### The problem
Copy each line below that includes "sequence".

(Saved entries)
=-=-=

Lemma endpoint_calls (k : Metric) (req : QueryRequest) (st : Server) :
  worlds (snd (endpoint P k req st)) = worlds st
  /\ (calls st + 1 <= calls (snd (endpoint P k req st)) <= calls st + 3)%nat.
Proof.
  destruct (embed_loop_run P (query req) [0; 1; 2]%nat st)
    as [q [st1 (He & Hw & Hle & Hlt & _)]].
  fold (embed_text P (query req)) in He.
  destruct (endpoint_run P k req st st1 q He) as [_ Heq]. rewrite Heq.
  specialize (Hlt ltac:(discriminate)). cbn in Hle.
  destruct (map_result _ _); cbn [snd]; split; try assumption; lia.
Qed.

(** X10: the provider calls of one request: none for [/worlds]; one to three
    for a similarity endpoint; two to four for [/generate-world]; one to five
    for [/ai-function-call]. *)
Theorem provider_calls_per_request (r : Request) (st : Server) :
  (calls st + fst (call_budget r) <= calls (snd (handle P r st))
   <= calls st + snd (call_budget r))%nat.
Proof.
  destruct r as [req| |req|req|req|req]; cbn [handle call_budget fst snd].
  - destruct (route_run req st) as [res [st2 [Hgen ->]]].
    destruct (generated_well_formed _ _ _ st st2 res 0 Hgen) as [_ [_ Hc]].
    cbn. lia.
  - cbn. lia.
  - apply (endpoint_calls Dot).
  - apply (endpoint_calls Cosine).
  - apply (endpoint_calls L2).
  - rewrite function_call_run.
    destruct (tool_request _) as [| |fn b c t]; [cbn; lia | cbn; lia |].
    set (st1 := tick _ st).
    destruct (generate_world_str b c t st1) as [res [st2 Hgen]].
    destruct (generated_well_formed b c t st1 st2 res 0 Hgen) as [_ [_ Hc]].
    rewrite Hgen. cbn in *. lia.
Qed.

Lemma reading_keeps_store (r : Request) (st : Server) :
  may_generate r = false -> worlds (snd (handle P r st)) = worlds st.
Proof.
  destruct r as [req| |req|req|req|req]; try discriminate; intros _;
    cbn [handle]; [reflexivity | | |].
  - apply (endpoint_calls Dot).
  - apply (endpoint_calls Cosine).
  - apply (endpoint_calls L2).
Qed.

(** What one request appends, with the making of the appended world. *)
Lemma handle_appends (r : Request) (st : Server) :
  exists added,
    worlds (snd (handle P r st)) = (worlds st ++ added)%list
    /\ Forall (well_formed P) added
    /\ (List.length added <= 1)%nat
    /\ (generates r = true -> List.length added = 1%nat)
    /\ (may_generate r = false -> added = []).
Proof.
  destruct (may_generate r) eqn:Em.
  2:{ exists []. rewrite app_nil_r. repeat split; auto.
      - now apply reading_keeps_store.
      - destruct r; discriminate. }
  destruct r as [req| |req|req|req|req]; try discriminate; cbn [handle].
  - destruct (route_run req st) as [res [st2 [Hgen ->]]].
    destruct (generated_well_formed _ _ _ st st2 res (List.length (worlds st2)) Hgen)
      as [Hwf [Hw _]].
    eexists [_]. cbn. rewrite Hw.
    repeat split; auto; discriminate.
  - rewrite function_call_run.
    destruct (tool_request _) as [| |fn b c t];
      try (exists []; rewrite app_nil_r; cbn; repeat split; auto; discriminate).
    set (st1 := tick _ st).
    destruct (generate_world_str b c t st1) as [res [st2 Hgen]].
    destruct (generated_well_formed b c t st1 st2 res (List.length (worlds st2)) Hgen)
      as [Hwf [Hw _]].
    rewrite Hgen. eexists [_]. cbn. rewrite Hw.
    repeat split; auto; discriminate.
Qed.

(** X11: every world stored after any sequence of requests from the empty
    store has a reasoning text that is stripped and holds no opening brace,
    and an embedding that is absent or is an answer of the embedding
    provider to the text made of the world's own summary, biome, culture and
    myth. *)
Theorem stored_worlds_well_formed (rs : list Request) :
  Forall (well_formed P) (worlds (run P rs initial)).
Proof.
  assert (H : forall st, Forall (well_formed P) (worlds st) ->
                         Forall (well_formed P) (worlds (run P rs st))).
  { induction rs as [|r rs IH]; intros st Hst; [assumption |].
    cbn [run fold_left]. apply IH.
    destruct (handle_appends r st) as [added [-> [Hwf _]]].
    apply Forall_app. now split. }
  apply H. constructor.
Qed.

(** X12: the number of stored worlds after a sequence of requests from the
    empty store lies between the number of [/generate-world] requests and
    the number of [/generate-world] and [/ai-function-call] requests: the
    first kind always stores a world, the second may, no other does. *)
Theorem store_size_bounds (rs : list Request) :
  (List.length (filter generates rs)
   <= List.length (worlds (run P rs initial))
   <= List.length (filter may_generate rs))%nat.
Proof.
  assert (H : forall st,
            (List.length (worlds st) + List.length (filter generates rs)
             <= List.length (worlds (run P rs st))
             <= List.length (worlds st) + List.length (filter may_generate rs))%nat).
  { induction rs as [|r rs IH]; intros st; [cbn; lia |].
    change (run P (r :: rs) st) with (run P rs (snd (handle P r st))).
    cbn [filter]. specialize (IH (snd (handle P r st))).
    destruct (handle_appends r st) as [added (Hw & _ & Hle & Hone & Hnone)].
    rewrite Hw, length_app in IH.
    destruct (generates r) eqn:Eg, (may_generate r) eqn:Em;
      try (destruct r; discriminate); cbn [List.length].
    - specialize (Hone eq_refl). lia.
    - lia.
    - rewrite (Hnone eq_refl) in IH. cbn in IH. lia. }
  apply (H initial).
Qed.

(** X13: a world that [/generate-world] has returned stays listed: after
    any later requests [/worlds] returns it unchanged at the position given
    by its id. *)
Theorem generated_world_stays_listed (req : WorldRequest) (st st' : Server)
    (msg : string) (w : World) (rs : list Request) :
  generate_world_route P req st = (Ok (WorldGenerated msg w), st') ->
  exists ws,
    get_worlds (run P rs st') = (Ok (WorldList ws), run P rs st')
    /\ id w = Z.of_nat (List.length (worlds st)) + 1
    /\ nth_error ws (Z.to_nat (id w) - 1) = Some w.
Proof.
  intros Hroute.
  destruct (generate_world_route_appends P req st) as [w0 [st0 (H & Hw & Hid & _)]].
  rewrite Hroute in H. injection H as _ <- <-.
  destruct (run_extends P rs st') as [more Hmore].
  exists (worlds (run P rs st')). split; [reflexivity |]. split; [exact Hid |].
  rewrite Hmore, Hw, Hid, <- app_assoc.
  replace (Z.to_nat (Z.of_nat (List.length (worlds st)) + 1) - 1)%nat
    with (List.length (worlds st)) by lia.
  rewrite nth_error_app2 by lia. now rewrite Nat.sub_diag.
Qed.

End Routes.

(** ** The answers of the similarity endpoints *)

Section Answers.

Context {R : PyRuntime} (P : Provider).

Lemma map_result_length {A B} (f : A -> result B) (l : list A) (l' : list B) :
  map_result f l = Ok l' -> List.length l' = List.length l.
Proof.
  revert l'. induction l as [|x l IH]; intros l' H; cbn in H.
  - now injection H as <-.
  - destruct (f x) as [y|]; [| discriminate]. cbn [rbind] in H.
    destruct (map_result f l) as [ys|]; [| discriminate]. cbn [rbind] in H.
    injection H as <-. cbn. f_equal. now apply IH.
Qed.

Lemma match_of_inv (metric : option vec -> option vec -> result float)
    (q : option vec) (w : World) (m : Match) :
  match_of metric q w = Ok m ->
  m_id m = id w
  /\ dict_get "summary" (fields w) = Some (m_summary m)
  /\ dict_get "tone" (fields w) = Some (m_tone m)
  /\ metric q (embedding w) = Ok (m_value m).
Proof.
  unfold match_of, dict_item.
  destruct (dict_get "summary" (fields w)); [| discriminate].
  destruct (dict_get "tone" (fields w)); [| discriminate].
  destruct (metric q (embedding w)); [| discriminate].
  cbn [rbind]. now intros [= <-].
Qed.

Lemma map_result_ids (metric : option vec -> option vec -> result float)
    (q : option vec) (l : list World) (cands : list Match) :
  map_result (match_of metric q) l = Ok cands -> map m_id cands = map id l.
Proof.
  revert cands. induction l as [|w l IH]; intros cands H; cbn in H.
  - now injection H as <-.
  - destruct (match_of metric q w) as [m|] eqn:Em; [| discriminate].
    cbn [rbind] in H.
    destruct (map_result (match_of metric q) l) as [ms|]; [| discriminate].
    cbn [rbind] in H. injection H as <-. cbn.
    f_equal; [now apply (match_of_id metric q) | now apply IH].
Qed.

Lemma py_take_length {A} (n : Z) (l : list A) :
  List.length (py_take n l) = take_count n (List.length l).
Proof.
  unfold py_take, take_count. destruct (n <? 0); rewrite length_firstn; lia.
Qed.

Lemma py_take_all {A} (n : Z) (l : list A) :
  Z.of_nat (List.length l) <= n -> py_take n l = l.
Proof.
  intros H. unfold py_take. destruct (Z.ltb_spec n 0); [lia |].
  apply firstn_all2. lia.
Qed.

=-=-=

### Written answer
(** X11: every world stored after any sequence of requests from the empty
(** X12: the number of stored worlds after a sequence of requests from the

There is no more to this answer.